→ **What to produce**
Output the whole listing below. Keep it exact.

===== Data for the task =====

Lemma register_then_authenticate_witness :
  exists users'' c'',
    Handler.AuthenticateMiddleware Sample.cfg 1200 Sample.registered
      (Sample.request Sample.bob_access Sample.bob_refresh)
    = (Next, users'', c'').
Proof.
  apply (AccountFacts.register_then_authenticate Sample.no_email_check
           Sample.accept_user Sample.cfg 1000 1200 Sample.bob_id ∅
           Sample.registered
           (Sample.credentials "bob@example.org" "correct horse")
           (snd (Handler.Register Sample.no_email_check Sample.accept_user
                   Sample.cfg 1000 Sample.bob_id ∅
                   (Sample.credentials "bob@example.org" "correct horse")))
           (Sample.request Sample.bob_access Sample.bob_refresh) None).
  - vm_compute. reflexivity.
  - vm_compute. reflexivity.
  - vm_compute. reflexivity.
  - vm_compute. reflexivity.
  - vm_compute. discriminate.
Defined.

(** Bob's flag is set by his request at time 1200; he logs in at 1500. *)
Lemma login_refresh_token_accepted_witness :
  Handler.ValidateRefreshToken 2000
    (snd (fst (Handler.Login Sample.no_email_check Sample.cfg 1500
                 Sample.after_request
                 (Sample.credentials "bob@example.org" "correct horse"))))
    (Sample.request Sample.garbage "")
    (issue 1500 (Hex Sample.bob_id) 0 Refresh (RefreshTTL Sample.cfg))
  = (0, None).
Proof.
  apply (AccountFacts.login_refresh_token_accepted Sample.no_email_check
           Sample.cfg 1500 2000 Sample.after_request
           (Sample.credentials "bob@example.org" "correct horse")
           (Sample.request Sample.garbage "")
           "bob@example.org" "correct horse" Sample.bob_id 0).
  - intros k u Hu.
    assert (E : Sample.after_request =
                  <[Sample.bob_id :=
                      set_refresh (issue 1200 Sample.bob_id 0 Refresh 2592000) true
                        (Handler.new_user
                           (mkRegisterRequest "bob@example.org" "correct horse")
                           Sample.bob_id Sample.bob_refresh)]> ∅)
      by (vm_compute; reflexivity).
    rewrite E in Hu.
    apply lookup_insert_Some in Hu as [[<- <-]|[_ Hu]]; [reflexivity|].
    rewrite lookup_empty in Hu. discriminate Hu.
  - reflexivity.
  - vm_compute. reflexivity.
  - vm_compute. reflexivity.
  - vm_compute. discriminate.
Defined.

End AccountWitnesses.

(** ** What stays true while requests are served *)

Module TrafficFacts.

Import Codec ServiceFacts HandlerFacts GateFacts AccountFacts.

Lemma kept_refl (u : User) : Traffic.kept u u.
Proof. unfold Traffic.kept. repeat split; lia. Qed.

Lemma kept_trans (u v w : User) :
  Traffic.kept u v -> Traffic.kept v w -> Traffic.kept u w.
Proof. unfold Traffic.kept. intros (-> & -> & -> & ?) (-> & -> & -> & ?).
  repeat split; lia. Qed.

Lemma kept_set_refresh (tok : string) (b : bool) (u : User) :
  Traffic.kept u (set_refresh tok b u).
Proof. unfold Traffic.kept. cbn. repeat split; lia. Qed.

Lemma kept_set_count (u : User) : Traffic.kept u (set_count (Count u + 1) u).
Proof. unfold Traffic.kept. cbn. repeat split; lia. Qed.

Lemma alter_lookup_kept (f : User -> User) (k j : string) (users : Users) (u' : User) :
  (forall u, Traffic.kept u (f u)) ->
  alter f k users !! j = Some u' ->
  exists u, users !! j = Some u /\ Traffic.kept u u'.
Proof.
  intros Hf H. apply lookup_alter_Some in H as [(-> & u & Hu & ->)|[_ Hu]].
  - eauto.
  - eauto using kept_refl.
Qed.

Section Accounts.

Variable is_email : string -> bool.
Variable UserValidate : User -> option error.

(** A request leaves the store as it was, or rewrites one record keeping
    who it is, or files one new record under its own id, which is fresh. *)
Lemma handle_step (cfg : Config) (users : Users) (r : Traffic.Request) :
  let users' := Traffic.handle is_email UserValidate cfg users r in
  users' = users \/
  (exists f k, (forall u, Traffic.kept u (f u)) /\ users' = alter f k users) \/
  (exists nu,
     users !! Hex (ID nu) = None /\
     users' = <[Hex (ID nu) := nu]> users).
Proof.
  destruct r as [now c|now id c|now c|now c]; cbn [Traffic.handle].
  - unfold Handler.Login.
    destruct (RequestBody c) as [[email password]|]; [|now left].
    destruct (0 <? length _)%nat; [now left|].
    destruct (Service.LoginFromCredentials _ _ _) as [[id n] [e|]]; [now left|].
    unfold Service.GenerateTokens. cbn [fst snd].
    right. left. eexists _, _. split; [|reflexivity].
    intros u. apply kept_set_refresh.
  - destruct (Handler.Register is_email UserValidate cfg now id users c)
      as [[err users'] c'] eqn:HR. cbn [fst snd].
    unfold Handler.Register in HR.
    destruct (RequestBody c) as [[email password]|].
    2:{ injection HR as <- <- <-. now left. }
    destruct (0 <? length _)%nat.
    { injection HR as <- <- <-. now left. }
    unfold Service.GenerateTokens in HR.
    assert (Halt : exists f k, (forall u, Traffic.kept u (f u)) /\
              alter (set_refresh (issue now (Hex id) 0 Refresh (RefreshTTL cfg)) false)
                (Hex id) users = alter f k users).
    { eexists _, _. split; [|reflexivity]. intros u. apply kept_set_refresh. }
    destruct (UserValidate _).
    { injection HR as <- <- <-. right. left. exact Halt. }
    unfold Service.CreateUser in HR. cbn [ID Email Handler.new_user] in HR.
    destruct (alter _ (Hex id) users !! Hex id) eqn:Hid.
    { injection HR as <- <- <-. right. left. exact Halt. }
    injection HR as <- <- <-.
    apply lookup_alter_None in Hid.
    rewrite (alter_absent _ _ _ Hid).
    right. right.
    exists (Handler.new_user (mkRegisterRequest email password) id
              (issue now (Hex id) 0 Refresh (RefreshTTL cfg))).
    cbn [ID Email Handler.new_user register_Email]. auto.
  - destruct (Handler.AuthenticateMiddleware cfg now users c)
      as [[fl users'] c'] eqn:HM. cbn [fst snd].
    destruct (middleware_store _ _ _ _ _ _ _ HM) as [->|(id & tok & _ & ->)];
      [now left|].
    right. left. eexists _, _. split; [|reflexivity].
    intros u. apply kept_set_refresh.
  - unfold Handler.Logout.
    destruct (Handler.bearer _) as [tok|e]; [|now left].
    destruct (Service.ValidateToken now users tok) as [[p n] [e|]]; [now left|].
    unfold Service.InvalidateTokens. cbn [fst snd].
    right. left. eexists _, _. split; [|reflexivity].
    intros u. apply kept_set_count.
Qed.

Lemma handle_grows (cfg : Config) (users : Users) (r : Traffic.Request)
    (k : string) (u : User) :
  users !! k = Some u ->
  exists u',
    Traffic.handle is_email UserValidate cfg users r !! k = Some u' /\
    Traffic.kept u u'.
Proof.
  intros Hu.
  destruct (handle_step cfg users r) as [->|[(f & j & Hf & ->)|(nu & Hfresh & ->)]].
  - eauto using kept_refl.
  - rewrite lookup_alter. case_decide; subst; rewrite Hu; cbn; eauto using kept_refl.
  - rewrite lookup_insert_ne by congruence. eauto using kept_refl.
Qed.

=====

→ **Response below**
Lemma register_then_authenticate_witness :
  exists users'' c'',
    Handler.AuthenticateMiddleware Sample.cfg 1200 Sample.registered
      (Sample.request Sample.bob_access Sample.bob_refresh)
    = (Next, users'', c'').
Proof.
  apply (AccountFacts.register_then_authenticate Sample.no_email_check
           Sample.accept_user Sample.cfg 1000 1200 Sample.bob_id ∅
           Sample.registered
           (Sample.credentials "bob@example.org" "correct horse")
           (snd (Handler.Register Sample.no_email_check Sample.accept_user
                   Sample.cfg 1000 Sample.bob_id ∅
                   (Sample.credentials "bob@example.org" "correct horse")))
           (Sample.request Sample.bob_access Sample.bob_refresh) None).
  - vm_compute. reflexivity.
  - vm_compute. reflexivity.
  - vm_compute. reflexivity.
  - vm_compute. reflexivity.
  - vm_compute. discriminate.
Defined.

(** Bob's flag is set by his request at time 1200; he logs in at 1500. *)
Lemma login_refresh_token_accepted_witness :
  Handler.ValidateRefreshToken 2000
    (snd (fst (Handler.Login Sample.no_email_check Sample.cfg 1500
                 Sample.after_request
                 (Sample.credentials "bob@example.org" "correct horse"))))
    (Sample.request Sample.garbage "")
    (issue 1500 (Hex Sample.bob_id) 0 Refresh (RefreshTTL Sample.cfg))
  = (0, None).
Proof.
  apply (AccountFacts.login_refresh_token_accepted Sample.no_email_check
           Sample.cfg 1500 2000 Sample.after_request
           (Sample.credentials "bob@example.org" "correct horse")
           (Sample.request Sample.garbage "")
           "bob@example.org" "correct horse" Sample.bob_id 0).
  - intros k u Hu.
    assert (E : Sample.after_request =
                  <[Sample.bob_id :=
                      set_refresh (issue 1200 Sample.bob_id 0 Refresh 2592000) true
                        (Handler.new_user
                           (mkRegisterRequest "bob@example.org" "correct horse")
                           Sample.bob_id Sample.bob_refresh)]> ∅)
      by (vm_compute; reflexivity).
    rewrite E in Hu.
    apply lookup_insert_Some in Hu as [[<- <-]|[_ Hu]]; [reflexivity|].
    rewrite lookup_empty in Hu. discriminate Hu.
  - reflexivity.
  - vm_compute. reflexivity.
  - vm_compute. reflexivity.
  - vm_compute. discriminate.
Defined.

End AccountWitnesses.

(** ** What stays true while requests are served *)

Module TrafficFacts.

Import Codec ServiceFacts HandlerFacts GateFacts AccountFacts.

Lemma kept_refl (u : User) : Traffic.kept u u.
Proof. unfold Traffic.kept. repeat split; lia. Qed.

Lemma kept_trans (u v w : User) :
  Traffic.kept u v -> Traffic.kept v w -> Traffic.kept u w.
Proof. unfold Traffic.kept. intros (-> & -> & -> & ?) (-> & -> & -> & ?).
  repeat split; lia. Qed.

Lemma kept_set_refresh (tok : string) (b : bool) (u : User) :
  Traffic.kept u (set_refresh tok b u).
Proof. unfold Traffic.kept. cbn. repeat split; lia. Qed.

Lemma kept_set_count (u : User) : Traffic.kept u (set_count (Count u + 1) u).
Proof. unfold Traffic.kept. cbn. repeat split; lia. Qed.

Lemma alter_lookup_kept (f : User -> User) (k j : string) (users : Users) (u' : User) :
  (forall u, Traffic.kept u (f u)) ->
  alter f k users !! j = Some u' ->
  exists u, users !! j = Some u /\ Traffic.kept u u'.
Proof.
  intros Hf H. apply lookup_alter_Some in H as [(-> & u & Hu & ->)|[_ Hu]].
  - eauto.
  - eauto using kept_refl.
Qed.

Section Accounts.

Variable is_email : string -> bool.
Variable UserValidate : User -> option error.

(** A request leaves the store as it was, or rewrites one record keeping
    who it is, or files one new record under its own id, which is fresh. *)
Lemma handle_step (cfg : Config) (users : Users) (r : Traffic.Request) :
  let users' := Traffic.handle is_email UserValidate cfg users r in
  users' = users \/
  (exists f k, (forall u, Traffic.kept u (f u)) /\ users' = alter f k users) \/
  (exists nu,
     users !! Hex (ID nu) = None /\
     users' = <[Hex (ID nu) := nu]> users).
Proof.
  destruct r as [now c|now id c|now c|now c]; cbn [Traffic.handle].
  - unfold Handler.Login.
    destruct (RequestBody c) as [[email password]|]; [|now left].
    destruct (0 <? length _)%nat; [now left|].
    destruct (Service.LoginFromCredentials _ _ _) as [[id n] [e|]]; [now left|].
    unfold Service.GenerateTokens. cbn [fst snd].
    right. left. eexists _, _. split; [|reflexivity].
    intros u. apply kept_set_refresh.
  - destruct (Handler.Register is_email UserValidate cfg now id users c)
      as [[err users'] c'] eqn:HR. cbn [fst snd].
    unfold Handler.Register in HR.
    destruct (RequestBody c) as [[email password]|].
    2:{ injection HR as <- <- <-. now left. }
    destruct (0 <? length _)%nat.
    { injection HR as <- <- <-. now left. }
    unfold Service.GenerateTokens in HR.
    assert (Halt : exists f k, (forall u, Traffic.kept u (f u)) /\
              alter (set_refresh (issue now (Hex id) 0 Refresh (RefreshTTL cfg)) false)
                (Hex id) users = alter f k users).
    { eexists _, _. split; [|reflexivity]. intros u. apply kept_set_refresh. }
    destruct (UserValidate _).
    { injection HR as <- <- <-. right. left. exact Halt. }
    unfold Service.CreateUser in HR. cbn [ID Email Handler.new_user] in HR.
    destruct (alter _ (Hex id) users !! Hex id) eqn:Hid.
    { injection HR as <- <- <-. right. left. exact Halt. }
    injection HR as <- <- <-.
    apply lookup_alter_None in Hid.
    rewrite (alter_absent _ _ _ Hid).
    right. right.
    exists (Handler.new_user (mkRegisterRequest email password) id
              (issue now (Hex id) 0 Refresh (RefreshTTL cfg))).
    cbn [ID Email Handler.new_user register_Email]. auto.
  - destruct (Handler.AuthenticateMiddleware cfg now users c)
      as [[fl users'] c'] eqn:HM. cbn [fst snd].
    destruct (middleware_store _ _ _ _ _ _ _ HM) as [->|(id & tok & _ & ->)];
      [now left|].
    right. left. eexists _, _. split; [|reflexivity].
    intros u. apply kept_set_refresh.
  - unfold Handler.Logout.
    destruct (Handler.bearer _) as [tok|e]; [|now left].
    destruct (Service.ValidateToken now users tok) as [[p n] [e|]]; [now left|].
    unfold Service.InvalidateTokens. cbn [fst snd].
    right. left. eexists _, _. split; [|reflexivity].
    intros u. apply kept_set_count.
Qed.

Lemma handle_grows (cfg : Config) (users : Users) (r : Traffic.Request)
    (k : string) (u : User) :
  users !! k = Some u ->
  exists u',
    Traffic.handle is_email UserValidate cfg users r !! k = Some u' /\
    Traffic.kept u u'.
Proof.
  intros Hu.
  destruct (handle_step cfg users r) as [->|[(f & j & Hf & ->)|(nu & Hfresh & ->)]].
  - eauto using kept_refl.
  - rewrite lookup_alter. case_decide; subst; rewrite Hu; cbn; eauto using kept_refl.
  - rewrite lookup_insert_ne by congruence. eauto using kept_refl.
Qed.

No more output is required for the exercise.